### What you have to do
Write out the lines starting at the one that holds "intros Hs Hx Hout." and ending with the final line of the data, exactly and with no others.

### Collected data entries
━━━━

(** Moved out into a reference that is not the pointee itself, the
    reference then denotes the value the pointee had. *)
Lemma move_out_reads top (elem elem' : reference AdaptElem) h h' x :
  move_out top elem h = Some (elem', h') →
  deref h top = Some x → ¬ aliases elem [top] →
  read h' elem' = Some x.
Proof.
  intros (t & x' & -> & Hx' & Hcase)%move_out_spec Hx Hal.
  simpl in Hx. rewrite Hx' in Hx. injection Hx as ->.
  destruct elem as [v|a].
  - by destruct Hcase as [-> _].
  - destruct Hcase as (-> & y & Hy & [[-> _]|[Hne ->]]).
    + destruct Hal. simpl. by apply list_elem_of_singleton.
    + simpl. apply list_lookup_insert_eq. rewrite length_insert.
      by eapply lookup_lt_Some.
Qed.

(** ** Removal from a non-empty stack *)


(** C6 (amended): on a non-empty stack [tryPop()] returns the top handle
    and leaves the rest, exactly as [waitAndPop()] and [pop()] do; and
    [tryPop(elem)] is [waitAndPop(elem)] and [pop(elem)] with the flag
    [true] added, for every reference [elem].  When [elem] is live and is
    not the pointee of the top handle, it denotes after the call the
    element the top handle owned; when it is that pointee, the call is a
    move of the element to itself and [elem] denotes what that leaves. *)
Theorem tryPop_nonempty_refines this (elem : reference AdaptElem) top rest σ :
  objects σ !! this = Some (top :: rest) →
  tryPop this σ = Returns top (set_stack this rest σ)
  ∧ tryPop this σ = waitAndPop this σ
  ∧ tryPop this σ = pop this σ
  ∧ tryPop_ref this elem σ
    = outcome_map (pair true) (waitAndPop_ref this elem σ)
  ∧ tryPop_ref this elem σ = outcome_map (pair true) (pop_ref this elem σ)
  ∧ (∀ x, deref (heap σ) top = Some x →
       live (heap σ) elem → ¬ aliases elem [top] →
       ∃ (elem' : reference AdaptElem) σ',
         tryPop_ref this elem σ = Returns (true, elem') σ'
                   ∧ read (heap σ') elem' = Some x
                   ∧ objects σ' !! this = Some rest)
  ∧ (∀ t x, top = Some t → heap σ !! t = Some x → elem = Pointee t →
       ∃ σ', tryPop_ref this elem σ = Returns (true, Pointee t) σ'
             ∧ read (heap σ') (Pointee t) = Some (self_moved x)
             ∧ objects σ' !! this = Some rest).
Proof.
  intros Hs.
  unfold tryPop, waitAndPop, pop, tryPop_ref, waitAndPop_ref, pop_ref.
  rewrite Hs. split_and!; try done.
  - by destruct (move_out top elem (heap σ)) as [[x h]|].
  - by destruct (move_out top elem (heap σ)) as [[x h]|].
  - intros x Hx Hlive Hal.
    destruct (move_out_is_Some top elem (heap σ)) as [[elem' h'] Hmove];
      [by eexists|done|].
    rewrite Hmove. exists elem'. eexists. split; [done|]. simpl. split.
    + by eapply move_out_reads.
    + apply lookup_insert_eq.
  - intros t x -> Hx ->. simpl. rewrite Hx. simpl.
    rewrite decide_True by done. eexists. split; [done|]. simpl. split.
    + apply list_lookup_insert_eq. by eapply lookup_lt_Some.
    + apply lookup_insert_eq.
Qed.


(** ** Invariants of every live stack *)

Section Invariant.
Variable P : list AdaptElem → list shared_ptr → Prop.
Hypothesis P_nil : ∀ h, P h [].
Hypothesis P_tail : ∀ h top rest, P h (top :: rest) → P h rest.
Hypothesis P_push : ∀ h e s, P h s → P (h ++ [e]) (Some (length h) :: s).
Hypothesis P_grow : ∀ h e s, P h s → P (h ++ [e]) s.
Hypothesis P_store : ∀ h a y s, P h s → P (<[a := y]> h) s.

Lemma stack_invariant_init : stack_invariant P init.
Proof. intros this s. unfold init; simpl. by rewrite lookup_empty. Qed.

Lemma stack_invariant_insert h m this s :
  stack_invariant P (mkWorld h m) → P h s →
  stack_invariant P (mkWorld h (<[this := s]> m)).
Proof.
  intros Hinv Hs o t. simpl. destruct (decide (this = o)) as [->|Hne].
  - rewrite lookup_insert_eq. by intros [= <-].
  - rewrite lookup_insert_ne by done. apply Hinv.
Qed.

Lemma stack_invariant_delete h m this :
  stack_invariant P (mkWorld h m) →
  stack_invariant P (mkWorld h (delete this m)).
Proof.
  intros Hinv o t. simpl. destruct (decide (this = o)) as [->|Hne].
  - by rewrite lookup_delete_eq.
  - rewrite lookup_delete_ne by done. apply Hinv.
Qed.

Lemma stack_invariant_store h h' m :
  (∀ s, P h s → P h' s) →
  stack_invariant P (mkWorld h m) → stack_invariant P (mkWorld h' m).
Proof. intros Hmono Hinv o t Ht. apply Hmono. apply (Hinv o t Ht). Qed.

Lemma move_out_keeps top (elem elem' : reference AdaptElem) h h' s :
  move_out top elem h = Some (elem', h') → P h s → P h' s.
Proof.
  intros (t & x & _ & _ & Hcase)%move_out_spec Hs.
  destruct elem as [v|a].
  - destruct Hcase as [_ ->]. by apply P_store.
  - destruct Hcase as (_ & y & _ & [[_ ->]|[_ ->]]).
    + by apply P_store.
    + by do 2 apply P_store.
Qed.

Lemma stack_invariant_move_out h m top (elem elem' : reference AdaptElem) h' :
  move_out top elem h = Some (elem', h') →
  stack_invariant P (mkWorld h m) → stack_invariant P (mkWorld h' m).
Proof.
  intros Hmove. apply stack_invariant_store.
  intros s. by eapply move_out_keeps.
Qed.

Lemma stack_invariant_exec c σ σ' :
  stack_invariant P σ → exec c σ = Some σ' → stack_invariant P σ'.
Proof.
  destruct σ as [h m]. intros Hinv.
  assert (∀ o t, m !! o = Some t → P h t) as Hget by (intros o t; apply Hinv).
  destruct c; simpl;
    unfold default_ctor, dtor, copy_ctor, move_ctor, copy_assign,
      move_assign, mt_swap, swap, push, make_shared, waitAndPop_ref,
      waitAndPop, tryPop_ref, tryPop, pop, pop_ref, set_stack; simpl;
    repeat case_match; simpl; intros [= <-]; simplify_eq; try done.
  all: try (repeat apply stack_invariant_insert;
            try apply stack_invariant_delete; eauto; fail).
  1: { apply stack_invariant_insert; [|by eauto].
       eapply stack_invariant_store; [|exact Hinv]. intros s. apply P_grow. }
  all: apply stack_invariant_insert;
    [ by eapply stack_invariant_move_out
    | eapply move_out_keeps; [eassumption|]; eauto ].
Qed.

End Invariant.

Lemma non_null_exec c σ σ' : non_null σ → exec c σ = Some σ' → non_null σ'.
Proof.
  apply stack_invariant_exec; simpl; try done.
  - intros _ top rest. by inversion 1.
  - intros h e s Hs. by constructor.
Qed.

Lemma non_null_reachable σ : reachable σ → non_null σ.
Proof.
  induction 1 as [|c σ σ' _ IH Hexec].
  - apply stack_invariant_init.
  - by eapply non_null_exec.
Qed.

Lemma valid_grow h e p : valid h p → valid (h ++ [e]) p.
Proof.
  rewrite !valid_lt. intros (a & -> & Hlt). exists a. split; [done|].
  rewrite length_app. lia.
Qed.

Lemma valid_store h a y p : valid h p → valid (<[a := y]> h) p.
Proof. rewrite !valid_lt. by rewrite length_insert. Qed.

Lemma wf_exec c σ σ' : wf σ → exec c σ = Some σ' → wf σ'.
Proof.
  apply stack_invariant_exec; simpl.
  - intros h. split; constructor.
  - intros h top rest [Hnodup Hvalid]. split.
    + by apply NoDup_cons in Hnodup as [_ ?].
    + by apply Forall_cons in Hvalid as [_ ?].
  - intros h e s [Hnodup Hvalid]. split.
    + apply NoDup_cons. split; [|done]. intros Hin.
      rewrite Forall_forall in Hvalid.
      apply Hvalid, valid_lt in Hin as (a & [= <-] & Hlt). lia.
    + constructor.
      * apply valid_lt. exists (length h). split; [done|].
        rewrite length_app. simpl. lia.
      * eapply Forall_impl; [exact Hvalid|]. intros p. apply valid_grow.
  - intros h e s [Hnodup Hvalid]. split; [done|].
    eapply Forall_impl; [exact Hvalid|]. intros p. apply valid_grow.
  - intros h a y s [Hnodup Hvalid]. split; [done|].
    eapply Forall_impl; [exact Hvalid|]. intros p. apply valid_store.
Qed.

Lemma wf_reachable σ : reachable σ → wf σ.
Proof.
  induction 1 as [|c σ σ' _ IH Hexec].
  - apply stack_invariant_init.
  - by eapply wf_exec.
Qed.

(** C9: the world before any call stores no empty handle, and no call
    makes a world that does; so in every reachable world no stack holds
    an empty handle, [waitAndPop()] and [pop()] never return the empty
    handle, and [tryPop()] returns, with the empty handle exactly when
    the stack was empty. *)
Theorem non_null_slots σ :
  reachable σ →
  non_null (@init AdaptElem)
  ∧ non_null σ
  ∧ (∀ c σ', exec c σ = Some σ' → non_null σ')
  ∧ (∀ this σ', waitAndPop this σ ≠ Returns None σ')
  ∧ (∀ this σ', pop this σ ≠ Returns None σ')
  ∧ (∀ this s, objects σ !! this = Some s →
       ∃ p σ', tryPop this σ = Returns p σ' ∧ (p = None ↔ s = [])).
Proof.
  intros Hreach. pose proof (non_null_reachable σ Hreach) as Hnn.
  split_and!.
  - apply non_null_reachable. constructor.
  - done.
  - intros c σ'. by apply non_null_exec.
  - intros this σ'. unfold waitAndPop.
    destruct (objects σ !! this) as [[|top rest]|] eqn:Hs; try done.
    apply Hnn, Forall_cons in Hs as [[a ->] _]. done.
  - intros this σ'. unfold pop.
    destruct (objects σ !! this) as [[|top rest]|] eqn:Hs; try done.
    apply Hnn, Forall_cons in Hs as [[a ->] _]. done.
  - intros this s Hs. unfold tryPop. rewrite Hs.
    destruct s as [|top rest]; [by eexists _, _|].
    apply Hnn, Forall_cons in Hs as [[a ->] _].
    eexists _, _. split; [done|]. by split.
Qed.

(** ** Pushes followed by removals *)





Lemma reachable_exec_all (cs : list (call AdaptElem)) σ σ' :
  reachable σ → exec_all cs σ = Some σ' → reachable σ'.
Proof.
  revert σ. induction cs as [|c cs IH]; intros σ Hσ; simpl.
  - by intros [= <-].
  - destruct (exec c σ) as [σ1|] eqn:Hc; [|done]. simpl.
    apply IH. by econstructor.
Qed.

(** ** What a sequence of removals delivers *)

(** What removals deliver depends on the pointee store and on the
    sequence of the stack they are applied to, not on which object holds
    that sequence. *)
Lemma removed_agree r a b σ1 σ2 :
  heap σ1 = heap σ2 → objects σ1 !! a = objects σ2 !! b →
  match removed r a σ1, removed r b σ2 with
  | Some (x1, τ1), Some (x2, τ2) =>
      x1 = x2 ∧ heap τ1 = heap τ2 ∧ objects τ1 !! a = objects τ2 !! b
  | None, None => True
  | _, _ => False
  end.
Proof.
  intros Hh Hs.
  destruct r as [elem| |elem| | |elem]; simpl;
    unfold waitAndPop_ref, waitAndPop, tryPop_ref, tryPop, pop, pop_ref;
    rewrite Hs; destruct (objects σ2 !! b) as [[|top rest]|]; simpl;
    rewrite ?Hh; try done;
    try (destruct (move_out top (Local elem) (heap σ2)) as [[[x|c] h]|];
         simpl; try done; by rewrite !lookup_insert_eq);
    destruct (deref (heap σ2) top); simpl; try done;
    by rewrite !lookup_insert_eq.
Qed.

Lemma remove_all_agree rs : ∀ a b σ1 σ2,
  heap σ1 = heap σ2 → objects σ1 !! a = objects σ2 !! b →
  fst <$> remove_all rs a σ1 = fst <$> remove_all rs b σ2.
Proof.
  induction rs as [|r rs IH]; intros a b σ1 σ2 Hh Hs; simpl; [done|].
  pose proof (removed_agree r a b σ1 σ2 Hh Hs) as Hr.
  destruct (removed r a σ1) as [[x1 τ1]|], (removed r b σ2) as [[x2 τ2]|];
    simpl; try done.
  destruct Hr as (-> & Hh' & Hs'). specialize (IH a b τ1 τ2 Hh' Hs').
  destruct (remove_all rs a τ1) as [[xs1 υ1]|],
    (remove_all rs b τ2) as [[xs2 υ2]|]; simpl in *; try done.
  by injection IH as ->.
Qed.

(** A reference stays live while the store keeps its size. *)
Lemma live_length h h' (out : reference AdaptElem) :
  length h' = length h → live h out → live h' out.
Proof.
  intros Hlen. destruct out as [v|a]; [done|]. unfold live. simpl.
  rewrite !lookup_lt_is_Some. lia.
Qed.

Lemma aliases_elem_of (out : reference AdaptElem) p s :
  aliases out [p] → p ∈ s → aliases out s.
Proof.
  destruct out as [v|a]; simpl; [done|].
  intros Heq%list_elem_of_singleton. by subst p.
Qed.

(** Every extraction whose output argument is apart from the top handle,
    on a stack whose top handle owns [x], delivers [x], leaves the rest
    of the sequence, and changes at most the cell of the top handle and
    the object its output argument denotes. *)
Lemma extracted_top (e : extraction AdaptElem) this top rest x σ :
  objects σ !! this = Some (top :: rest) →
  deref (heap σ) top = Some x →
  apart (heap σ) [top] e →
  ∃ σ', extracted e this σ = Some (x, σ')
        ∧ objects σ' = <[this := rest]> (objects σ)
        ∧ length (heap σ') = length (heap σ)
        ∧ (∀ p, p ≠ top → apart (heap σ) [p] e →
             deref (heap σ') p = deref (heap σ) p).
Proof.
  intros Hs Hx Hout.
  assert (∀ out : reference AdaptElem, output e = Some out →
            ∃ (out' : reference AdaptElem) h',
              move_out top out (heap σ) = Some (out', h')
              ∧ read h' out' = Some x
              ∧ length h' = length (heap σ)
              ∧ (∀ p, p ≠ top → apart (heap σ) [p] e →
                   deref h' p = deref (heap σ) p)) as Hmove.
  { intros out He. destruct (Hout out He) as [Hlive Hal].
    destruct (move_out_is_Some top out (heap σ)) as [[out' h'] Hmove];
      [by eexists|done|].
    destruct (move_out_frame _ _ _ _ _ Hmove) as [Hlen Hframe].
    exists out', h'. split_and!; [done| |done|].
    - by eapply move_out_reads.
    - intros p Hp Hap. apply Hframe; [done|]. by apply (Hap out He). }
  destruct e as [out| |out| | |out]; simpl;
    unfold waitAndPop_ref, waitAndPop, tryPop_ref, tryPop, pop, pop_ref;
    rewrite Hs; simpl;
    try (destruct (Hmove out eq_refl) as (out' & h' & -> & Hread & Hlen & Hfr);
         simpl; rewrite Hread; simpl; eexists; by split_and!);
    rewrite Hx; simpl; eexists; by split_and!.
Qed.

━━━━

### Written reply
  intros Hs Hx Hout.
  assert (∀ out : reference AdaptElem, output e = Some out →
            ∃ (out' : reference AdaptElem) h',
              move_out top out (heap σ) = Some (out', h')
              ∧ read h' out' = Some x
              ∧ length h' = length (heap σ)
              ∧ (∀ p, p ≠ top → apart (heap σ) [p] e →
                   deref h' p = deref (heap σ) p)) as Hmove.
  { intros out He. destruct (Hout out He) as [Hlive Hal].
    destruct (move_out_is_Some top out (heap σ)) as [[out' h'] Hmove];
      [by eexists|done|].
    destruct (move_out_frame _ _ _ _ _ Hmove) as [Hlen Hframe].
    exists out', h'. split_and!; [done| |done|].
    - by eapply move_out_reads.
    - intros p Hp Hap. apply Hframe; [done|]. by apply (Hap out He). }
  destruct e as [out| |out| | |out]; simpl;
    unfold waitAndPop_ref, waitAndPop, tryPop_ref, tryPop, pop, pop_ref;
    rewrite Hs; simpl;
    try (destruct (Hmove out eq_refl) as (out' & h' & -> & Hread & Hlen & Hfr);
         simpl; rewrite Hread; simpl; eexists; by split_and!);
    rewrite Hx; simpl; eexists; by split_and!.
Qed.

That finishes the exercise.